時々やってます、読書感想文シリーズ♪三回目となりました

 

今回はこちら!

「続・あしながおじさん」ウェブスター 作 松本恵子 訳 


(昭和36年発行です。原書が発表されたのは100年も前!

 

 

ご存知でしたか?

「あしながおじさん」に続編があること!

 

「あしながおじさん」、読んだことがない方もいらっしゃいますね

ざっと説明しますと、孤児院で育ったジルーシャ・アボットは作文がきっかけで

顔も知らぬ評議員から奨学金を贈られることになります。

全寮制の名門大学への進学。夢のような提案の交換条件は、

「毎月手紙を書くこと」。「出資者の詮索は一切しないこと」。

自分にはなんのとりえもないと思っていたジルーシャは不思議に感じつつ

孤児院で一瞬見かけたその人のシルエットが、西日に長く伸びてまるで

虫の「ががんぼ」(英語でdaddy-long-legs)のようだったことから、

彼に「あしながおじさん」というあだ名をつけ、せっせと手紙を書き送ります。

まじめで情熱的、率直でユーモアがあり、文章を書くことが好きなジュディ。

何のとりえもないと思っているのは本人だけで、人から愛される性質の持ち主です。

彼女があしながおじさんへ送る手紙につづられる、何もかもが珍しい、

お金持ちの女子大の生活、はじめての親友、勉強、テスト、楽しい行事、クリスマス!

そして挫折や初恋などの経験をへて、ジュディは一人前のレディへ成長してゆき、

物語は恋と大団円のクライマックスを迎えます

 

私は小学校の本棚で読みました。作者自身による挿絵もかわいくて、ユーモアたっぷり。

面白くて、何度も読んだものです

 

そして今回ご紹介するこの本はまぎれもなき続編

児童文学ではありますが、前作よりも大人向け。

むしろ私達くらいの世代が読むのにちょうどいい感覚

「ああ、わかるわかる!」があるような気がします

 

 

「あしながおじさん」の数年後、主人公はジュディの親友サリイです。

お嬢様で美人のサリイはきままな独身生活を楽しんでいたのですが、

ある事情からジュディの育った孤児院の院長に任命されます。

パーティーや楽しいことが大好きなサリーははじめ大!抵抗したのですが、

それを聞いた婚約者に大笑いされたことに腹を立て、意地になって承諾してしまうのでした。

 

我に返ったサリイがジュディに送った一通目の手紙から、物語は始まります。

今は幸せな結婚をして、夫の事業について海外へ行っているジュディ。

サリイはジュディに負けず劣らずのユーモアの持ち主で、ウィットにとんだ文面がなんとも楽しい

 

「この私が百人の子供の世話をするなんて、私が動物園の管理人になるくらい適任でございましょうとも!」

「いつもかわりなき、てっとうてつび軽佻浮薄なる、サリイ・マックブライドより」

 

ふんがいしているのに、なんだか余裕があっていいですよね

 

そしてサリイは、孤児院の子供たち(実際は111人いました!)と出会い、

想像もしなかった貧しい環境を知り、「今、見捨てることはできない」と思います。

「私のように浮ついた、贅沢好きで怠け者にはとてもつとまる仕事ではありません!

といいつつ、「お腹がいっぱいになればいい、ぜいたくはこどもの敵だ!」というコックへ

「アイスクリームのように、こどもたちになくてはならないもの

十分に取り入れた献立を!」説得したり、

「マッシュポテトとおかゆにデザートはブラマンジェ」というねっとりしすぎるメニューを見て、「これまでに子供たちがなぜ111個の小さな糊のかたまりにならなかったのかが不思議です」と手紙に書いている)

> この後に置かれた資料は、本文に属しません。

Lemma strncmp_loop_ok m f a b cs ds :
  c_string m a cs → c_string m b ds → length cs = length ds → (∀ c, f c = f 0 → c = 0) →
  ∀ k i, (i + k = length cs)%nat →
  strncmp_loop k f a b (Z.of_nat i) m = Some 0 ↔ f <$> drop i cs = f <$> drop i ds.
Proof.
  intros Ha Hb Hlen Hf.
  assert (Hnz : Forall (λ c, c ≠ 0) cs) by (by destruct Ha as (? & ? & _ & _ & _ & ?)).
  induction k as [|k IH]; intros i Hi; simpl.
  { rewrite !drop_ge by lia. done. }
  rewrite (c_string_char _ _ _ _ Ha), (c_string_char _ _ _ _ Hb) by lia. simpl.
  destruct (lookup_lt_is_Some_2 cs i ltac:(lia)) as [c Hc].
  destruct (lookup_lt_is_Some_2 ds i ltac:(lia)) as [d Hd].
  rewrite Hc, Hd, (drop_S _ _ _ Hc), (drop_S _ _ _ Hd). simpl.
  assert (c ≠ 0) by (by apply (Forall_lookup_1 _ _ _ _ Hnz Hc)).
  destruct (decide (f c = f d)) as [E|E].
  - rewrite (decide_False (P := f c ≠ f d)) by tauto. rewrite decide_False by done.
    replace (Z.of_nat i + 1) with (Z.of_nat (S i)) by lia. rewrite IH by lia. rewrite E.
    split; [intros Heq; f_equal; exact Heq|intros [= Heq]; exact Heq].
  - rewrite decide_True by done. split; [case_decide; congruence|congruence].
Qed.

(** [flb_sds_cmp] returns 0 exactly when the sds string and the C string,
    given with its length, are equal; [flb_sds_casecmp] when they are equal
    up to ASCII case. *)
Theorem flb_sds_cmp_spec m s str alloc data cs ds :
  mm_blocks m !! s.1 = Some (sds_block (Z.of_nat (length cs)) alloc data) →
  s.2 = FLB_SDS_HEADER_SIZE → 0 ≤ alloc < 2 ^ 64 →
  c_string m s cs → c_string m str ds →
  Z.of_nat (length cs) < 2 ^ 31 → Z.of_nat (length ds) < 2 ^ 31 →
  (flb_sds_cmp s str (Z.of_nat (length ds)) m = Some 0 ↔ cs = ds) ∧
  (flb_sds_casecmp s str (Z.of_nat (length ds)) m = Some 0 ↔ tolower <$> cs = tolower <$> ds).
Proof.
  intros Hb Hs Ha Hcs Hds Hl1 Hl2.
  destruct (sds_fields _ _ _ _ _ Hb Hs ltac:(lia) Ha) as [E _].
  unfold flb_sds_cmp, flb_sds_casecmp. rewrite E. cbn [mbind option_bind].
  assert (size_t (Z.of_nat (length ds)) = Z.of_nat (length ds)) as ->
    by (unfold wrap; rewrite Z.mod_small; lia).
  destruct (decide (length cs = length ds)) as [Hlen|Hlen].
  - rewrite !(decide_False (P := Z.of_nat (length cs) ≠ _)) by lia.
    unfold strncmp, strncasecmp. rewrite !Nat2Z.id.
    rewrite (strncmp_loop_ok m id s str cs ds Hcs Hds Hlen (λ c H, H) (length ds) 0) by lia.
    assert (Ht : ∀ c, tolower c = tolower 0 → c = 0)
      by (intros c; unfold tolower; repeat case_decide; lia).
    rewrite (strncmp_loop_ok m tolower s str cs ds Hcs Hds Hlen Ht (length ds) 0) by lia.
    rewrite !drop_0, !list_fmap_id. done.
  - rewrite !decide_True by lia. split; (split; [done|]).
    + by intros ->.
    + intros Hf. apply (f_equal length) in Hf. rewrite !length_fmap in Hf. done.
Qed.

街でばったり会った大学時代の知人(女性でも自立したいと願う気立てのよい美人)を

速攻!で事務にスカウトしたりして、自らも気づかぬうちにバリバリ働き始めます。

 

寄付で成り立っている孤児院は評議員たちが運営し、「倹約」「質素」の名のもとに

子供たちにひどく貧しい生活をしいていました。

男女同じ服を着て栄養も味も考慮にいれない食事を食べ、罰と規律にしばられて

外で遊ぶことも知らない、やせて青白いこどもたち。

それでも、いつかのジュディのようにキラッとした個性のある子がちゃんといて、

サリイは愛しく思ったり笑わされたり。

 

恋とおしゃれ、毎週末夜のパーティ…華やかな社交界を切なく恋いつつも、

ここにくらべれば退屈だということも、だんだんわかってきてしまいました。

とにかくここには、やるべき改革と、私を必要とする100人以上の小さな子供たちがいる。

かれらが一人残らずここを離れあたたかい家庭におさまるまでは、ここを去ることはできない。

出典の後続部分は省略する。